Lunak ticked off a handful of factors that, in hindsight, led to the referendum’s loss. For one thing, many Moorhead residents had already gotten to the polls and voted before the school district got its act together.

He said he underestimated how many people voted early. The district was still trying to get the word out about the levy while those people were casting ballots.

“We’ve got to make the decision even sooner. We really have to be out in front of those people who vote early, vote absentee,” he said.

Not surprisingly, so-called “misinformation” got a share of the blame for the referendum going down to defeat. Yet Lulak also zinged another scapegoat for playing a damaging role in what he views as a disappointing outcome.

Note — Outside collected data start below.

(** Field assignments. *)
Definition set_position (p : Vector3) (s : t) : t :=
  mk p (velocity s) (orientation s) (angularVelocity s) (pitchInput s)
     (rollInput s) (yawInput s) (brakeInput s) (config s) (isLaunching s)
     (launchThrust s) (launchTimer s) (stalling s) (crashed s) (landed s)
     (thermalHeatTime s) (currentTemp s) (cargoSpoiled s) (turbulenceOffset s).
Definition set_velocity (v : Vector3) (s : t) : t :=
  mk (position s) v (orientation s) (angularVelocity s) (pitchInput s)
     (rollInput s) (yawInput s) (brakeInput s) (config s) (isLaunching s)
     (launchThrust s) (launchTimer s) (stalling s) (crashed s) (landed s)
     (thermalHeatTime s) (currentTemp s) (cargoSpoiled s) (turbulenceOffset s).
Definition set_orientation (q : Quaternion) (s : t) : t :=
  mk (position s) (velocity s) q (angularVelocity s) (pitchInput s)
     (rollInput s) (yawInput s) (brakeInput s) (config s) (isLaunching s)
     (launchThrust s) (launchTimer s) (stalling s) (crashed s) (landed s)
     (thermalHeatTime s) (currentTemp s) (cargoSpoiled s) (turbulenceOffset s).
Definition set_angularVelocity (a : Vector3) (s : t) : t :=
  mk (position s) (velocity s) (orientation s) a (pitchInput s)
     (rollInput s) (yawInput s) (brakeInput s) (config s) (isLaunching s)
     (launchThrust s) (launchTimer s) (stalling s) (crashed s) (landed s)
     (thermalHeatTime s) (currentTemp s) (cargoSpoiled s) (turbulenceOffset s).
Definition set_isLaunching (b : bool) (s : t) : t :=
  mk (position s) (velocity s) (orientation s) (angularVelocity s) (pitchInput s)
     (rollInput s) (yawInput s) (brakeInput s) (config s) b
     (launchThrust s) (launchTimer s) (stalling s) (crashed s) (landed s)
     (thermalHeatTime s) (currentTemp s) (cargoSpoiled s) (turbulenceOffset s).
Definition set_launchThrust (r : R) (s : t) : t :=
  mk (position s) (velocity s) (orientation s) (angularVelocity s) (pitchInput s)
     (rollInput s) (yawInput s) (brakeInput s) (config s) (isLaunching s)
     r (launchTimer s) (stalling s) (crashed s) (landed s)
     (thermalHeatTime s) (currentTemp s) (cargoSpoiled s) (turbulenceOffset s).
Definition set_launchTimer (r : R) (s : t) : t :=
  mk (position s) (velocity s) (orientation s) (angularVelocity s) (pitchInput s)
     (rollInput s) (yawInput s) (brakeInput s) (config s) (isLaunching s)
     (launchThrust s) r (stalling s) (crashed s) (landed s)
     (thermalHeatTime s) (currentTemp s) (cargoSpoiled s) (turbulenceOffset s).
Definition set_stalling (b : bool) (s : t) : t :=
  mk (position s) (velocity s) (orientation s) (angularVelocity s) (pitchInput s)
     (rollInput s) (yawInput s) (brakeInput s) (config s) (isLaunching s)
     (launchThrust s) (launchTimer s) b (crashed s) (landed s)
     (thermalHeatTime s) (currentTemp s) (cargoSpoiled s) (turbulenceOffset s).
Definition set_crashed (b : bool) (s : t) : t :=
  mk (position s) (velocity s) (orientation s) (angularVelocity s) (pitchInput s)
     (rollInput s) (yawInput s) (brakeInput s) (config s) (isLaunching s)
     (launchThrust s) (launchTimer s) (stalling s) b (landed s)
     (thermalHeatTime s) (currentTemp s) (cargoSpoiled s) (turbulenceOffset s).
Definition set_landed (b : bool) (s : t) : t :=
  mk (position s) (velocity s) (orientation s) (angularVelocity s) (pitchInput s)
     (rollInput s) (yawInput s) (brakeInput s) (config s) (isLaunching s)
     (launchThrust s) (launchTimer s) (stalling s) (crashed s) b
     (thermalHeatTime s) (currentTemp s) (cargoSpoiled s) (turbulenceOffset s).
Definition set_thermalHeatTime (r : R) (s : t) : t :=
  mk (position s) (velocity s) (orientation s) (angularVelocity s) (pitchInput s)
     (rollInput s) (yawInput s) (brakeInput s) (config s) (isLaunching s)
     (launchThrust s) (launchTimer s) (stalling s) (crashed s) (landed s)
     r (currentTemp s) (cargoSpoiled s) (turbulenceOffset s).
Definition set_currentTemp (r : R) (s : t) : t :=
  mk (position s) (velocity s) (orientation s) (angularVelocity s) (pitchInput s)
     (rollInput s) (yawInput s) (brakeInput s) (config s) (isLaunching s)
     (launchThrust s) (launchTimer s) (stalling s) (crashed s) (landed s)
     (thermalHeatTime s) r (cargoSpoiled s) (turbulenceOffset s).
Definition set_cargoSpoiled (b : bool) (s : t) : t :=
  mk (position s) (velocity s) (orientation s) (angularVelocity s) (pitchInput s)
     (rollInput s) (yawInput s) (brakeInput s) (config s) (isLaunching s)
     (launchThrust s) (launchTimer s) (stalling s) (crashed s) (landed s)
     (thermalHeatTime s) (currentTemp s) b (turbulenceOffset s).
Definition set_turbulenceOffset (v : Vector3) (s : t) : t :=
  mk (position s) (velocity s) (orientation s) (angularVelocity s) (pitchInput s)
     (rollInput s) (yawInput s) (brakeInput s) (config s) (isLaunching s)
     (launchThrust s) (launchTimer s) (stalling s) (crashed s) (landed s)
     (thermalHeatTime s) (currentTemp s) (cargoSpoiled s) v.
Definition pending_cost (g : graph) (vis : gset loc) : nat :=
  sum_list ((λ n, if decide (n ∈ vis) then 0 else cost g n) <$> elements (dom g)).

Definition potential (g : graph) (st : state) : nat :=
  length (stack st) + pending_cost g (visited st).

Definition run (fuel : nat) (g : graph) (root : loc) (visitor : loc → result bool)
    (max_depth : option Z) : option (result state) :=
  loop fuel g visitor max_depth (init root).

Definition fuel_for (g : graph) (root : loc) : nat := potential g (init root).

End DFS.

(** [depth_first_search(root, visitor, max_depth, sort_by_distance)].  The
    loop is given [DFS.fuel_for] iterations, which always suffice
    ([DFSFacts.loop_terminates]). *)
Definition depth_first_search (g : graph) (root : loc)
    (visitor : loc → result bool) (max_depth : option Z) (sort_by_distance : bool)
    : option (result (list loc)) :=
  match DFS.run (DFS.fuel_for g root) g root visitor max_depth with
  | Some (Ok st) => Some (Ok (DFS.collect sort_by_distance st))
  | Some (Raise e) => Some (Raise e)
  | None => None
  end.

(** [lambda x: x.name == node_name] *)
Definition name_is (g : graph) (node_name : pyval) (x : loc) : result bool :=
  match getattr g name x with
  | None => Raise AttributeError
  | Some s =>
      Ok match node_name with
         | PyStr s' => bool_decide (s = s')
         | _ => false
         end
  end.
(** X15. When no file handed to [onDrop] passes the size filter, which
    includes the empty batch, nothing is drawn or sent, the parent is not
    called and the world is untouched; the component leaves the uploading
    state with an empty progress map, showing the message of the last
    oversized file, or no error for the empty batch. *)
Theorem onDrop_nothing_valid (st : State) (parent : P) (files : list File.t)
    (w : world E) :
  Forall (λ f, tooLarge f = true) files →
  let r := run E (onDrop base props st parent files) w in
  r.2 = [] ∧ r.1.2 = w ∧ r.1.1.2 = parent
  ∧ uploading r.1.1.1 = false
  ∧ uploadProgress r.1.1.1 = ∅
  ∧ error r.1.1.1 = exceedsMessage <$> last files.
Proof.
  intros Hall.
  assert (Hnone : validFilesOf files = []).
  { unfold validFilesOf. induction Hall as [|f l Hf _ IH]; [done|].
    rewrite filter_cons_False; [done|]. rewrite Hf. simpl. tauto. }
  assert (Hlarge : filter (λ f, tooLarge f) files = files).
  { clear Hnone. induction Hall as [|f l Hf _ IH]; [done|].
    rewrite filter_cons_True by (rewrite Hf; exact I). by rewrite IH. }
  destruct (reportTooLarge_state files
              (setUploadProgress (λ _, ∅) (setUploading true (setError None st))))
    as (He & _ & Hp).
  intros r. unfold r, onDrop. rewrite Hnone. simpl. rewrite He, Hp, Hlarge. simpl.
  repeat split.
Qed.

End DropReport.
(** * Logo Similarity Analyzer: a shallow embedding and its properties

    The development follows the Python sources
    [config.py], [utils/gcs.py], [utils/spreadsheet.py] and
    [logo_similarity.py].  Python strings are [string]s, integers are [Z]
    (or [nat] where the source only counts), dictionaries that are sent over
    the wire are association lists, and every call that leaves the process
    (HTTP, object storage, the clock, the spreadsheet) is an explicit event
    appended to a trace, answered by an environment that the theorems
    quantify over. *)

From Stdlib Require Import String Ascii List ZArith Lia Bool Arith DecimalString.
From Equations Require Import Equations.
Import ListNotations.

Local Set Warnings "-register-all".

Local Open Scope string_scope.
Local Open Scope list_scope.

(** ** Python string primitives used by the sources *)

Module PyStr.

(** [str.lower] on one character (ASCII letters only). *)
Definition lower_ascii (c : ascii) : ascii :=
  let n := nat_of_ascii c in
  if (65 <=? n)%nat && (n <=? 90)%nat then ascii_of_nat (n + 32) else c.

(** [s.lower()] *)
Fixpoint lower (s : string) : string :=
  match s with
  | EmptyString => EmptyString
  | String c s' => String (lower_ascii c) (lower s')
  end.

(** [s.startswith(p)] *)
Fixpoint startswith (s p : string) : bool :=
  match p, s with
  | EmptyString, _ => true
  | String _ _, EmptyString => false
  | String b p', String a s' => Ascii.eqb a b && startswith s' p'
  end.

(** [s.endswith(suf)]: some tail of [s] is [suf]. *)
Fixpoint endswith (s suf : string) : bool :=
  String.eqb s suf ||
  match s with
  | EmptyString => false
  | String _ s' => endswith s' suf
  end.

(** [s.endswith(t)] for a tuple [t] of suffixes. *)
Definition endswith_any (s : string) (t : list string) : bool :=
  existsb (endswith s) t.

(** [s.split(sep)] for a one-character separator: never empty. *)
Fixpoint split (sep : ascii) (s : string) : list string :=
  match s with
  | EmptyString => [EmptyString]
  | String c s' =>
      if Ascii.eqb c sep then EmptyString :: split sep s'
      else match split sep s' with
           | h :: t => String c h :: t
           | [] => [String c EmptyString]
           end
  end.

(** [s.rfind(c)]: index of the last occurrence, [-1] when there is none. *)
Fixpoint rfind (c : ascii) (s : string) : Z :=
  match s with
  | EmptyString => (-1)%Z
  | String a s' =>
      let r := rfind c s' in
      if (0 <=? r)%Z then (r + 1)%Z
      else if Ascii.eqb a c then 0%Z else (-1)%Z
  end.

(** [s[i:]] for [i >= 0]. *)
Fixpoint drop (i : nat) (s : string) : string :=
  match i, s with
  | O, _ => s
  | S _, EmptyString => EmptyString
  | S i', String _ s' => drop i' s'
  end.

(** [s.strip()]: ASCII whitespace removed at both ends. *)
Definition is_space (c : ascii) : bool :=
  let n := nat_of_ascii c in
  ((9 <=? n)%nat && (n <=? 13)%nat) || ((28 <=? n)%nat && (n <=? 32)%nat).

Fixpoint lstrip (s : string) : string :=
  match s with
  | EmptyString => EmptyString
  | String c s' => if is_space c then lstrip s' else s
  end.

Fixpoint rstrip (s : string) : string :=
  match s with
  | EmptyString => EmptyString
  | String c s' =>
      match rstrip s' with
      | EmptyString => if is_space c then EmptyString else String c EmptyString
      | r => String c r
      end
  end.

Definition strip (s : string) : string := rstrip (lstrip s).

(** Characters of a string, for the statements below. *)
Fixpoint occurs (c : ascii) (s : string) : bool :=
  match s with
  | EmptyString => false
  | String a s' => Ascii.eqb a c || occurs c s'
  end.

End PyStr.

(** ** [os.path] (posixpath) *)

Module os_path.

Definition sep : ascii := "/"%char.

(** [posixpath.basename]: [i = p.rfind('/') + 1; return p[i:]]. *)
Definition basename (p : string) : string :=
  PyStr.drop (Z.to_nat (PyStr.rfind sep p + 1)) p.
(** ** Deleting *)

Lemma handleDeleteNoteClick_eq x s w :
  handleDeleteNoteClick x s w =
    (if answers w (List.length (confirms w))
     then mkApp (filter (fun n => negb (String.eqb (id n) x)) (notes s)) None
                (sidebarOpen s) (searchTerm s) view (editTitle s) (editContent s)
     else s,
     mkWorld (innerWidth w) (clock w) (reads w) (answers w)
             (deletePrompt :: confirms w) (alerts w)).
Proof.
  unfold handleDeleteNoteClick, window_confirm. rewrite bind_ret_eq. cbn [fst snd].
  destruct (answers w (List.length (confirms w))); reflexivity.
Qed.

(** The claim of C3 fails where the deleted note is not the selected one:
    with "note1" selected and the form open for editing it, a confirmed delete
    of "note2" clears the selection and leaves the form. *)
Lemma delete_other_note_clears_selection :
  ~ (forall (x : string) (s : AppState) (w : World),
       answers w (List.length (confirms w)) = true ->
       selectedNoteId s <> Some x ->
       selectedNoteId (fst (handleDeleteNoteClick x s w)) = selectedNoteId s
       /\ mode (fst (handleDeleteNoteClick x s w)) = mode s).
Proof.
  intros H.
  specialize (H "note2"
                (mkApp (seedNotes 1 1 1 1) (Some "note1") true "" edit "a" "b")
                (mkWorld 1024 (fun _ => 5) 0 (fun _ => true) [] [])
                eq_refl).
  destruct H as [H _]; [discriminate|]. discriminate H.
Qed.

(** C3, amended: the prompt asks to "delete this note"; on a confirmed
    delete of id [x] every note with that id leaves the collection and the
    others stay in order, the selection is cleared and the mode becomes
    viewing, whether or not [x] was selected; on a declined one the state is
    the one before. *)
Theorem delete_confirmed_or_declined (x : string) (s : AppState) (w : World) :
  let s' := fst (handleDeleteNoteClick x s w) in
  includes deletePrompt "delete this note" = true
  /\ confirms (snd (handleDeleteNoteClick x s w)) = deletePrompt :: confirms w
  /\ (if answers w (List.length (confirms w))
      then notes s' = filter (fun n => negb (String.eqb (id n) x)) (notes s)
           /\ (forall n, In n (notes s') <-> In n (notes s) /\ id n <> x)
           /\ selectedNoteId s' = None
           /\ mode s' = view
      else s' = s).
Proof.
  cbv zeta. rewrite handleDeleteNoteClick_eq. cbn [fst snd confirms].
  split; [reflexivity|]. split; [reflexivity|].
  destruct (answers w (List.length (confirms w))); [|reflexivity].
  cbn [notes selectedNoteId mode].
  split; [reflexivity|]. split; [|split; reflexivity].
  intros n. rewrite filter_In, negb_true_iff, String.eqb_neq. tauto.
Qed.

(** The page offers Delete only on the note it displays, which is the
    selected one. *)
Lemma delete_offered_only_for_selected x s :
  offered s (DeleteNoteClick x) -> selectedNoteId s = Some x /\ mode s = view.
Proof.
  cbn [offered]. intros (n & Hn & ->). unfold MainContent, selectedNote in Hn.
  destruct (selectedNoteId s) as [i|]; [|destruct (mode s); discriminate].
  destruct (find (fun n0 => (id n0 =? i)%string) (notes s)) as [m|] eqn:Ef;
    [|destruct (mode s); discriminate].
  apply find_some in Ef as [_ Ef]. apply String.eqb_eq in Ef.
  destruct (mode s); inversion Hn; subst; split; reflexivity.
Qed.

(** Deleting the last note empties the array and the seeding effect then puts
    both sample notes back, the deleted "note1" among them. *)
Lemma delete_last_note_reseeds :
  map id (notes (fst (step (DeleteNoteClick "note1")
                       (mkApp [mkNote "note1" "t" "c" 1 1] (Some "note1") true "" view "" "")
                       (mkWorld 1024 (fun _ => 5) 0 (fun _ => true) [] []))))
  = ["note1"; "note2"].
Proof. reflexivity. Qed.

(** ** Updating *)

Lemma tick_tick j k w : tick j (tick k w) = tick (j + k) w.
Proof. unfold tick. cbn. f_equal. lia. Qed.

Lemma tick_0 w : tick 0 w = w.
Proof. destruct w; reflexivity. Qed.

Lemma saveCallback_eq selId t c n w :
  saveCallback selId t c n w =
    if String.eqb (id n) selId
    then (spread_update n t c (clock w (reads w)), tick 1 w)
    else (n, w).
Proof. unfold saveCallback. destruct (String.eqb (id n) selId); reflexivity. Qed.

Lemma occurrences_cons selId n l :
  occurrences selId (n :: l) =
    if String.eqb (id n) selId then S (occurrences selId l) else occurrences selId l.
Proof.
  unfold occurrences. cbn [filter].
  destruct (String.eqb (id n) selId); reflexivity.
Qed.

(** What [notes.map] of the edit branch returns: position by position, a note
    with another id is the same object, a note with the selected id is
    re-stamped with a clock reading taken during the save. *)
Lemma array_map_saveCallback selId t c l : forall w,
  Forall2 (fun m m' =>
             if String.eqb (id m) selId
             then exists k, (reads w <= k < reads w + occurrences selId l)%nat
                            /\ m' = spread_update m t c (clock w k)
             else m' = m)
          l (fst (array_map (saveCallback selId t c) l w))
  /\ snd (array_map (saveCallback selId t c) l w) = tick (occurrences selId l) w.
Proof.
  induction l as [|n l IH]; intros w.
  - split; [constructor | symmetry; apply tick_0].
  - cbn [array_map]. rewrite bind_ret_eq, bind_ret_eq. cbn [ret fst snd].
    rewrite saveCallback_eq, occurrences_cons.
    destruct (String.eqb (id n) selId) eqn:E; cbn [fst snd].
    + destruct (IH (tick 1 w)) as [IHf IHw]. split.
      * constructor.
        -- rewrite E. exists (reads w). split; [lia | reflexivity].
        -- eapply Forall2_impl; [|exact IHf].
           intros m m'. cbn beta. destruct (String.eqb (id m) selId); [|trivial].
           intros (k & Hk & ->). exists k. cbn in Hk. split; [lia | reflexivity].
      * rewrite IHw, tick_tick. f_equal. lia.
    + destruct (IH w) as [IHf IHw]. split.
      * constructor; [rewrite E; reflexivity | exact IHf].
      * exact IHw.
Qed.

None other than the teachers union.

He also cited the “postcard debacle,” where the teachers union mistakenly sent postcards to residents endorsing two school board candidates, falsely attributed to the school district.

“Some people said, ‘I didn’t vote for that because we felt the school district was endorsing candidates,’ and that, of course, is not true either,” Lunak said.

At the time, an alert Moorhead resident notified American Experiment of the union mailing, leading to pressure on the school district to provide answers.

As a neutral public entity, Moorhead Area Public Schools does not endorse or support any candidate running for the school board. This is a deeply troubling situation, and we are currently exploring legal and law enforcement options to identify and hold accountable those responsible for this fraudulent activity.

We encourage all members of the community to disregard this mailer. It does not reflect the district’s views, and its contents were neither authorized nor sanctioned by the school district.

But as American Experiment’s Bill Walsh noted, there was a big omission in the school district’s response.

It’s too bad the district didn’t name the teachers’ union as the party behind the mailer. Stay tuned – this is an evolving story.

No one really knows how big of a spoiler role, if any, the teachers union mailing played in the outcome. But one thing for sure. It clearly didn’t help.